Requirement:
Look through the data below for the string "join", and copy every line where it turns up.

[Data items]
*** Block opens ***

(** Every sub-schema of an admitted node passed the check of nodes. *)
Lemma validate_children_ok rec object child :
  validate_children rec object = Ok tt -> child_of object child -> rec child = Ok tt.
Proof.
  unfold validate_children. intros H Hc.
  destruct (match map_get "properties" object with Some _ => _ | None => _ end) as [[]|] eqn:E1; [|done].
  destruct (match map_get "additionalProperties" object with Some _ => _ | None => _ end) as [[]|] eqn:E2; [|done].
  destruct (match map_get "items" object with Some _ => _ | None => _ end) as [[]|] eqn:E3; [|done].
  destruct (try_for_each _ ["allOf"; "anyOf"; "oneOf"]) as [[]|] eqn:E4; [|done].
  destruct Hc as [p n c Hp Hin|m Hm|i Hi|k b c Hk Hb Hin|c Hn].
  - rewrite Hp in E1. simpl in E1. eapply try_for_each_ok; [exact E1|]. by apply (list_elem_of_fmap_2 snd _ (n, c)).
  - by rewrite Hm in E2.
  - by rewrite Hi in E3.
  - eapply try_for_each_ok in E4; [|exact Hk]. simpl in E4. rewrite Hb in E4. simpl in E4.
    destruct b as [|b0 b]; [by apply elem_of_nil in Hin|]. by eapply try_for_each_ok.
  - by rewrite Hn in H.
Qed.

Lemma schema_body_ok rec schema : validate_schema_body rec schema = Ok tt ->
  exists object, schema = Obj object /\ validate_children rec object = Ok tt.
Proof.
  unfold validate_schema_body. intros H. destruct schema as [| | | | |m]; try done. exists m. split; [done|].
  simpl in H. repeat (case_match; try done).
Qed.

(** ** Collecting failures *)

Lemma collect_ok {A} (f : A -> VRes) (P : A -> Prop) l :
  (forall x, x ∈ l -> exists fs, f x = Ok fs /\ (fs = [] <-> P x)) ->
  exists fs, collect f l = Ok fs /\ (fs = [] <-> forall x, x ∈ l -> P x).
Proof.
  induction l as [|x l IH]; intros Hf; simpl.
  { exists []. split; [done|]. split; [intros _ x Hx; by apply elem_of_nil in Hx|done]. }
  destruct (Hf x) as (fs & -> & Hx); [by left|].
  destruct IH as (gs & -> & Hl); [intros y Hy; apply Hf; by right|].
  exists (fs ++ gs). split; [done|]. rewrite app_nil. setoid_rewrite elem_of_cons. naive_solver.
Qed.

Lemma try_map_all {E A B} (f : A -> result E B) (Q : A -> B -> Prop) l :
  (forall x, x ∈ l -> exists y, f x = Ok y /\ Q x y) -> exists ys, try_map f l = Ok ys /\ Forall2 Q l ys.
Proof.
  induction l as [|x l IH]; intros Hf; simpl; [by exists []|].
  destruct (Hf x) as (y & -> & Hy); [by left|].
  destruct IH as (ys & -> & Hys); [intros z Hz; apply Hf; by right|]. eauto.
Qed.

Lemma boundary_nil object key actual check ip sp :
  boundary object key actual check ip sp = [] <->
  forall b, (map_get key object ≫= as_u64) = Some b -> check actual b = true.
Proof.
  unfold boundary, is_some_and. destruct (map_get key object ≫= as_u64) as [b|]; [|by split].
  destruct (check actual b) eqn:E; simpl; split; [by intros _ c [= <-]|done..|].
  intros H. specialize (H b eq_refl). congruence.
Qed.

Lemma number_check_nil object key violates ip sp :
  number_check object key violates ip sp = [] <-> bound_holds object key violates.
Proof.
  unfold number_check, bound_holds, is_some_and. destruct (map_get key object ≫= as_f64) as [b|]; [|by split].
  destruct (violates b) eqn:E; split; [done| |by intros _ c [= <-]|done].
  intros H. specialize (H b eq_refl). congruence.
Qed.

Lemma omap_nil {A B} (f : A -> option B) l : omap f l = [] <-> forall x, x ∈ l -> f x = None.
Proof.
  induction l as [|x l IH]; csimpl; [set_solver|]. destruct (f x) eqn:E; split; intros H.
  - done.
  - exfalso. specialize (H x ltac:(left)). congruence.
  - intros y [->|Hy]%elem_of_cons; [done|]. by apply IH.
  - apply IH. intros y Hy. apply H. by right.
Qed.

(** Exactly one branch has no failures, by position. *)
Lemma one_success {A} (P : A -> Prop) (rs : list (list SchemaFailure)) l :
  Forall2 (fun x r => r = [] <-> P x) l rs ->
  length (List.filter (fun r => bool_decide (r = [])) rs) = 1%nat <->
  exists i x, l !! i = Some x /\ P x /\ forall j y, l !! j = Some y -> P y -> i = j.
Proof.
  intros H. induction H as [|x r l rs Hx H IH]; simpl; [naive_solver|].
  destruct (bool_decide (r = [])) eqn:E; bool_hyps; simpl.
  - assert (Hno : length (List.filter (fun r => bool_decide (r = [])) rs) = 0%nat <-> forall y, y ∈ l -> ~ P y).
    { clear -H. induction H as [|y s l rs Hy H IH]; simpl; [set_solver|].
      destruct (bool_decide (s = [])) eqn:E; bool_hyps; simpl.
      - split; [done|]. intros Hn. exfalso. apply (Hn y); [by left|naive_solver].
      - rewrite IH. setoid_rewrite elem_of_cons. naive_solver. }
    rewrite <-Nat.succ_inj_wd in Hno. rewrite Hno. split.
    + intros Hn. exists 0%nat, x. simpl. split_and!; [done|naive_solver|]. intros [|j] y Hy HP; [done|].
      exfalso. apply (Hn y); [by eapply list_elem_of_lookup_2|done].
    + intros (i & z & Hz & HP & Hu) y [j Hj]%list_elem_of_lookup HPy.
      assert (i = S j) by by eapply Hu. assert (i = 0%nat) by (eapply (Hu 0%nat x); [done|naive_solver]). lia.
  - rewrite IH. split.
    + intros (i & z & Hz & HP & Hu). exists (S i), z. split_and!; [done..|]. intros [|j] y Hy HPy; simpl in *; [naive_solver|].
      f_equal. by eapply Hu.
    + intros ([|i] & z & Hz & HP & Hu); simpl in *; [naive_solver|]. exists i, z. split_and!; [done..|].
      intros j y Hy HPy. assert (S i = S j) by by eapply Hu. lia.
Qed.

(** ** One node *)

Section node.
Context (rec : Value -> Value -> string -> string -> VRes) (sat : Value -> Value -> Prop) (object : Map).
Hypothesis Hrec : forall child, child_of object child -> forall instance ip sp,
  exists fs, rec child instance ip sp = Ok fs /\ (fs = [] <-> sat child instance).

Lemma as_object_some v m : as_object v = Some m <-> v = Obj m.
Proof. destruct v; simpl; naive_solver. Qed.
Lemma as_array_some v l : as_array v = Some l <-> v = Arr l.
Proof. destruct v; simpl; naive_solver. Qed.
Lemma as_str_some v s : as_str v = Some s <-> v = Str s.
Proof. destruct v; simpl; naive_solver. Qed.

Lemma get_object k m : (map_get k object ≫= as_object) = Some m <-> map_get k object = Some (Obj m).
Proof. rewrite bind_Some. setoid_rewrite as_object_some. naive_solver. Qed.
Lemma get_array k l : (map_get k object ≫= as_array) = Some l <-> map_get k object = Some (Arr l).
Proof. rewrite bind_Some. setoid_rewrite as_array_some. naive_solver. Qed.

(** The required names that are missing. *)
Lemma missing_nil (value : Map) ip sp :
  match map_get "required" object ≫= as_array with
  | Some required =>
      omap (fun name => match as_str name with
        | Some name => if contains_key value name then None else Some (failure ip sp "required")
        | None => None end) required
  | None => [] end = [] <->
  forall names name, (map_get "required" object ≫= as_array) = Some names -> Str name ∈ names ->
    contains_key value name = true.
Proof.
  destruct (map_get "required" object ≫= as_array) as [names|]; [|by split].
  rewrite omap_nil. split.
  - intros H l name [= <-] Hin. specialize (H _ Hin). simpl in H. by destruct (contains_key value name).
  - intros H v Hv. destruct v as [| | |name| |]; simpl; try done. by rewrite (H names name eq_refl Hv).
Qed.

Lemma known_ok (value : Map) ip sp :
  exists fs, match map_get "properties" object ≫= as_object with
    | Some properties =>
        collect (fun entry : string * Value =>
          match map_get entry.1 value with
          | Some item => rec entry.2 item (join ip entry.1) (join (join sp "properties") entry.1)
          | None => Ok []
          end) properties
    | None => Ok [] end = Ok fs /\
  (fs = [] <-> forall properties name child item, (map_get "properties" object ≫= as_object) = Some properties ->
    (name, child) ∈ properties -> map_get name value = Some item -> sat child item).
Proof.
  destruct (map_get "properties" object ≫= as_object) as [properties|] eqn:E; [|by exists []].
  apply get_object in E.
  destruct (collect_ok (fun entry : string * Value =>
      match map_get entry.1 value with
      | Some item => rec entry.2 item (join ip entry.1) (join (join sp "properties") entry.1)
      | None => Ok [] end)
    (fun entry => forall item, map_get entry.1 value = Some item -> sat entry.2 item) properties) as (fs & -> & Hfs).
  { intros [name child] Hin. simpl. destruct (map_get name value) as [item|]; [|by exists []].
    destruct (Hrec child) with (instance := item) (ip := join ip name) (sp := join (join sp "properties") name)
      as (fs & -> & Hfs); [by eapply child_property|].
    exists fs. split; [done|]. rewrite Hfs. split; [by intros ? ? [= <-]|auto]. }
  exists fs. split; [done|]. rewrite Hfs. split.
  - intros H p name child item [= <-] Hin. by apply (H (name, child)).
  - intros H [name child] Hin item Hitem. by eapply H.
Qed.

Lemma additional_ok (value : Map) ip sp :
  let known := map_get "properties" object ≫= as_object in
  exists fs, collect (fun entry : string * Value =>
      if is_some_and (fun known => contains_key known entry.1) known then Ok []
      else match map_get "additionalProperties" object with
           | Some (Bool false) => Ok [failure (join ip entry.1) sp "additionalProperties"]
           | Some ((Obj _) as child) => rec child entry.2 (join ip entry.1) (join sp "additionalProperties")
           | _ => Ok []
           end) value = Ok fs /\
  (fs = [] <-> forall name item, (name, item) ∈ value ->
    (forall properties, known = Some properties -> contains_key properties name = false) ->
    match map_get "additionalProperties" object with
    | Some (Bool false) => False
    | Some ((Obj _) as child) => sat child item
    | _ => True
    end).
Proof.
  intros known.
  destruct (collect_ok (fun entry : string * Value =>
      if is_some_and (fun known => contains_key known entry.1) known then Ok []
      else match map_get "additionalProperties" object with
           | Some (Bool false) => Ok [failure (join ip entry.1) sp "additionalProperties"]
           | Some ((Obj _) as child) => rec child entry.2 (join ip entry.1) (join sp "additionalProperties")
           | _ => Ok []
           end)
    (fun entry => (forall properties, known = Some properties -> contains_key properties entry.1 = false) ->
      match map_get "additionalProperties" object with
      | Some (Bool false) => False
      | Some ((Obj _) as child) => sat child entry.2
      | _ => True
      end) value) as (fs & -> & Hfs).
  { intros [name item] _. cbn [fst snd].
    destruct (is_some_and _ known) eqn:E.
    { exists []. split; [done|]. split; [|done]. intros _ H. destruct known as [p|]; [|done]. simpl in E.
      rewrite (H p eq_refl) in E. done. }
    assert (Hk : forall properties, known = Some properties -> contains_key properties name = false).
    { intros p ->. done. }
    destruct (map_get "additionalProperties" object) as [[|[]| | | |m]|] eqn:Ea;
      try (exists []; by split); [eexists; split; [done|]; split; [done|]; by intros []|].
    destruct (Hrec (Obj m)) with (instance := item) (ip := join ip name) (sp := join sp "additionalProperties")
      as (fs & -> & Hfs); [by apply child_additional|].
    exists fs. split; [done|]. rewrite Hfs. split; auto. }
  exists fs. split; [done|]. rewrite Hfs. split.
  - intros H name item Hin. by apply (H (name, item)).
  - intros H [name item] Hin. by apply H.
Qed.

*** Block closes ***

Answer box:
          | Some item => rec entry.2 item (join ip entry.1) (join (join sp "properties") entry.1)
      | Some item => rec entry.2 item (join ip entry.1) (join (join sp "properties") entry.1)
    destruct (Hrec child) with (instance := item) (ip := join ip name) (sp := join (join sp "properties") name)
           | Some (Bool false) => Ok [failure (join ip entry.1) sp "additionalProperties"]
           | Some ((Obj _) as child) => rec child entry.2 (join ip entry.1) (join sp "additionalProperties")
           | Some (Bool false) => Ok [failure (join ip entry.1) sp "additionalProperties"]
           | Some ((Obj _) as child) => rec child entry.2 (join ip entry.1) (join sp "additionalProperties")
    destruct (Hrec (Obj m)) with (instance := item) (ip := join ip name) (sp := join sp "additionalProperties")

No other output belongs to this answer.